* _TASK ITEM_
In the data below, one line contains "if decide (fmt_choice" and a later one contains "as ->; [|done].". Print both, with every line between them, exactly and alone.

BEGIN SOURCE DATA

(** X12.  On POSIX paths, when a name without extension is typed and a
    format is chosen, [choose_output_filename] returns the name with the
    format appended; and a scan of at least one port that nothing
    interrupts and whose write succeeds, given that name, ends by writing
    that file in the chosen format, except when the last component of
    the typed name is empty or made of dots only (as in [.] or [out/]):
    then the file is written as CSV even if JSON was chosen. *)
Theorem chosen_format_on_posix (stamp hostname default_format : string)
    (line line2 : string) (rest : list string) :
  let name_in := str_strip line in
  let fmt_choice := str_strip line2 in
  let fmt :=
    if decide (fmt_choice = "2" \/ str_lower fmt_choice ∈ ["json"; "j"])
    then "json" else "csv" in
  name_in <> EmptyString -> (str_lower name_in ∉ ["n"; "no"]) ->
  (posix_splitext name_in).2 = EmptyString ->
  ui_value (choose_output_filename posix_splitext stamp hostname default_format
              (line :: line2 :: rest))
    = inr (Some (name_in +:+ "." +:+ fmt)) /\
  forall (w : world) (target_ip : string) (ports : list Z) (threads : Z)
         (timeout : Q),
    ports <> [] -> w_interrupt w = None ->
    w_splitext w = posix_splitext ->
    w_write w (name_in +:+ "." +:+ fmt) = None ->
    let written :=
      if decide (fmt = "json" /\ posix_stem name_in <> EmptyString)
      then JSON else CSV in
    let r := run_scan w target_ip ports threads timeout
               (Some (name_in +:+ "." +:+ fmt)) in
    exists before : list event,
      rr_trace r =
      before ++ [FileWrite (name_in +:+ "." +:+ fmt) written (rr_results r);
                 Printed (MsgSaved (name_in +:+ "." +:+ fmt) written)].
Proof.
  intros name_in fmt_choice fmt Hne Hno Hext. split.
  - cbn [choose_output_filename]. fold name_in.
    rewrite decide_False by done. rewrite decide_False by done.
    rewrite decide_False by (by rewrite Hext; intros ?). done.
  - intros w target_ip ports threads timeout Hports Hint Hsplit Hwrite written r.
    destruct (run_scan_saves w target_ip ports threads timeout
                (Some (name_in +:+ "." +:+ fmt)) Hports Hint)
      as [before Hbefore].
    cbn zeta in Hbefore. fold r in Hbefore. exists before.
    rewrite Hbefore at 1. f_equal.
    rewrite save_results_written;
      [|by apply append_nonempty_l|done].
    assert (save_format (w_splitext w) (name_in +:+ "." +:+ fmt) = written)
      as ->; [|done].
    unfold save_format. rewrite Hsplit. subst written.
    change (name_in +:+ "." +:+ fmt) with (name_in +:+ String "." fmt).
    assert (str_contains "." fmt = false /\ str_contains "/" fmt = false /\
            str_lower (str_lstrip_char "." (String "." fmt)) = fmt /\
            (fmt = "json" \/ fmt = "csv")) as (Hd & Hs & Hl & Hf).
    { subst fmt. case_decide; vm_compute; auto. }
    rewrite posix_splitext_append by done.
    destruct (decide (posix_stem name_in = EmptyString)) as [Hstem|Hstem].
    + cbn [snd]. rewrite decide_False by (by vm_compute).
      rewrite decide_False by (by intros [_ ?]). done.
    + cbn [snd]. rewrite Hl.
      destruct Hf as [Hf|Hf]; rewrite Hf.
      * by rewrite !decide_True.
      * rewrite decide_False by done.
        by rewrite decide_False by (by intros [? _]).
Qed.
(** * The Sourcegraph control-plane client of the zoekt index server

    A shallow embedding of the client that tells an index-server replica
    which repositories to index and with which options: the batched,
    fingerprint-gated resolution of index options ([List] and the iteration
    closure it returns), the forced variant ([ForceIterateIndexOptions]),
    the conversions between [indexOptionsItem] and its wire message, and
    the file-system fake with its deterministic repository IDs ([fakeID]).

    The file has three parts: the program, then the vocabulary of the
    statements together with a scripted control plane to run the program
    on, then the properties.

    Conventions of the embedding.
    - Go's fixed-width integers are values of [Z]; every conversion and every
      operation that can wrap is written with its wrap-around ([GoInt]).
    - A Go slice or map whose nil-ness is observable is an [option]:
      [None] is nil, [Some] holds the elements.  Maps are [gmap]s.
    - [error] values are their messages.  A function returning [(T, error)]
      returns a [result T].
    - Everything outside the process (the HTTP and RPC peers, the clock, the
      random source) lives in a world of an arbitrary type [W] that is
      threaded through every call; the receiver [s *sourcegraphClient] is
      threaded as a value next to it.
    - A callback is a function on the state [C] of whoever passed it.
    - Metrics and trace spans are write-only observability and are left out;
      so is the context argument, which the resolver only hands on. *)

From Stdlib Require Import ZArith Lia Ascii String DecimalString.
From stdpp Require Import gmap strings list.

Open Scope Z_scope.
(** A key that is neither in the table nor inherited is ignored. *)
Lemma setFunction_undefined_key funcName s :
  get_property (functions s) funcName = VUndefined ->
  setFunction funcName s = (s, [], Ok tt).
Proof. intros E. now rewrite setFunction_eq, E. Qed.

(** C8 (defect). [setFunction("toString")] on a fresh instance: the key is
    not one of the four, yet the guard [this.functions[funcName]] finds the
    inherited [Object.prototype.toString]; the current-function field is
    overwritten, the canvas is cleared and drawn on, and [render] throws a
    TypeError in [drawSurface]. *)
Theorem setFunction_inherited_key_is_not_ignored (width height : R) :
  let r := setFunction "toString" (new_viz width height) in
  own_property builtin_functions "toString" = None
  /\ currentFunction (state_of r) = "toString"
  /\ state_of r <> new_viz width height
  /\ outcome_of r = Throw TypeError
  /\ exists rest, trace_of r = ClearRect 0 0 width height :: rest.
Proof.
  cbv zeta. rewrite setFunction_eq.
  change (truthy (get_property (functions (new_viz width height)) "toString"))
    with true. cbv iota.
  destruct (render_throws (set_currentFunction "toString" (new_viz width height)))
    as (rest & E).
  { intros fn. discriminate. }
  rewrite E. cbn [state_of outcome_of trace_of fst snd].
  repeat split.
  - intros C. apply (f_equal currentFunction) in C. discriminate C.
  - now exists rest.
Qed.

(** ** Chain rule values *)

(** C9. For an instance whose current key names the table entry [fn],
    [getChainRuleValues] returns dxdt = m cos(theta), dydt = m sin(theta) and
    dzdt = dfdx(pointX, pointY) dxdt + dfdy(pointX, pointY) dydt, leaves the
    instance as it was and draws nothing. *)
Theorem getChainRuleValues_is_the_chain_rule (s : Viz) (fn : Surface.t) :
  get_property (functions s) (currentFunction s) = VSurface fn ->
  exists v,
    getChainRuleValues s = (s, [], Ok v)
    /\ ChainRuleValues.dxdt v = magnitude s * cos (directionAngle s)
    /\ ChainRuleValues.dydt v = magnitude s * sin (directionAngle s)
    /\ ChainRuleValues.dzdt v
       = Surface.dfdx fn (pointX s) (pointY s) * ChainRuleValues.dxdt v
         + Surface.dfdy fn (pointX s) (pointY s) * ChainRuleValues.dydt v
    /\ ChainRuleValues.pointX v = pointX s
    /\ ChainRuleValues.pointY v = pointY s
    /\ ChainRuleValues.z v = Surface.f fn (pointX s) (pointY s)
    /\ ChainRuleValues.dzdx v = Surface.dfdx fn (pointX s) (pointY s)
    /\ ChainRuleValues.dzdy v = Surface.dfdy fn (pointX s) (pointY s).
Proof.
  intros E. unfold getChainRuleValues.
  rewrite bind_this. cbv zeta. rewrite E.
  rewrite !bind_call_surface, bind_getCurveDerivative, bind_this.
  eexists. split; [reflexivity|]. cbn. repeat split.
Qed.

END SOURCE DATA

* _WORKED SOLUTION_
    if decide (fmt_choice = "2" \/ str_lower fmt_choice ∈ ["json"; "j"])
    then "json" else "csv" in
  name_in <> EmptyString -> (str_lower name_in ∉ ["n"; "no"]) ->
  (posix_splitext name_in).2 = EmptyString ->
  ui_value (choose_output_filename posix_splitext stamp hostname default_format
              (line :: line2 :: rest))
    = inr (Some (name_in +:+ "." +:+ fmt)) /\
  forall (w : world) (target_ip : string) (ports : list Z) (threads : Z)
         (timeout : Q),
    ports <> [] -> w_interrupt w = None ->
    w_splitext w = posix_splitext ->
    w_write w (name_in +:+ "." +:+ fmt) = None ->
    let written :=
      if decide (fmt = "json" /\ posix_stem name_in <> EmptyString)
      then JSON else CSV in
    let r := run_scan w target_ip ports threads timeout
               (Some (name_in +:+ "." +:+ fmt)) in
    exists before : list event,
      rr_trace r =
      before ++ [FileWrite (name_in +:+ "." +:+ fmt) written (rr_results r);
                 Printed (MsgSaved (name_in +:+ "." +:+ fmt) written)].
Proof.
  intros name_in fmt_choice fmt Hne Hno Hext. split.
  - cbn [choose_output_filename]. fold name_in.
    rewrite decide_False by done. rewrite decide_False by done.
    rewrite decide_False by (by rewrite Hext; intros ?). done.
  - intros w target_ip ports threads timeout Hports Hint Hsplit Hwrite written r.
    destruct (run_scan_saves w target_ip ports threads timeout
                (Some (name_in +:+ "." +:+ fmt)) Hports Hint)
      as [before Hbefore].
    cbn zeta in Hbefore. fold r in Hbefore. exists before.
    rewrite Hbefore at 1. f_equal.
    rewrite save_results_written;
      [|by apply append_nonempty_l|done].
    assert (save_format (w_splitext w) (name_in +:+ "." +:+ fmt) = written)
      as ->; [|done].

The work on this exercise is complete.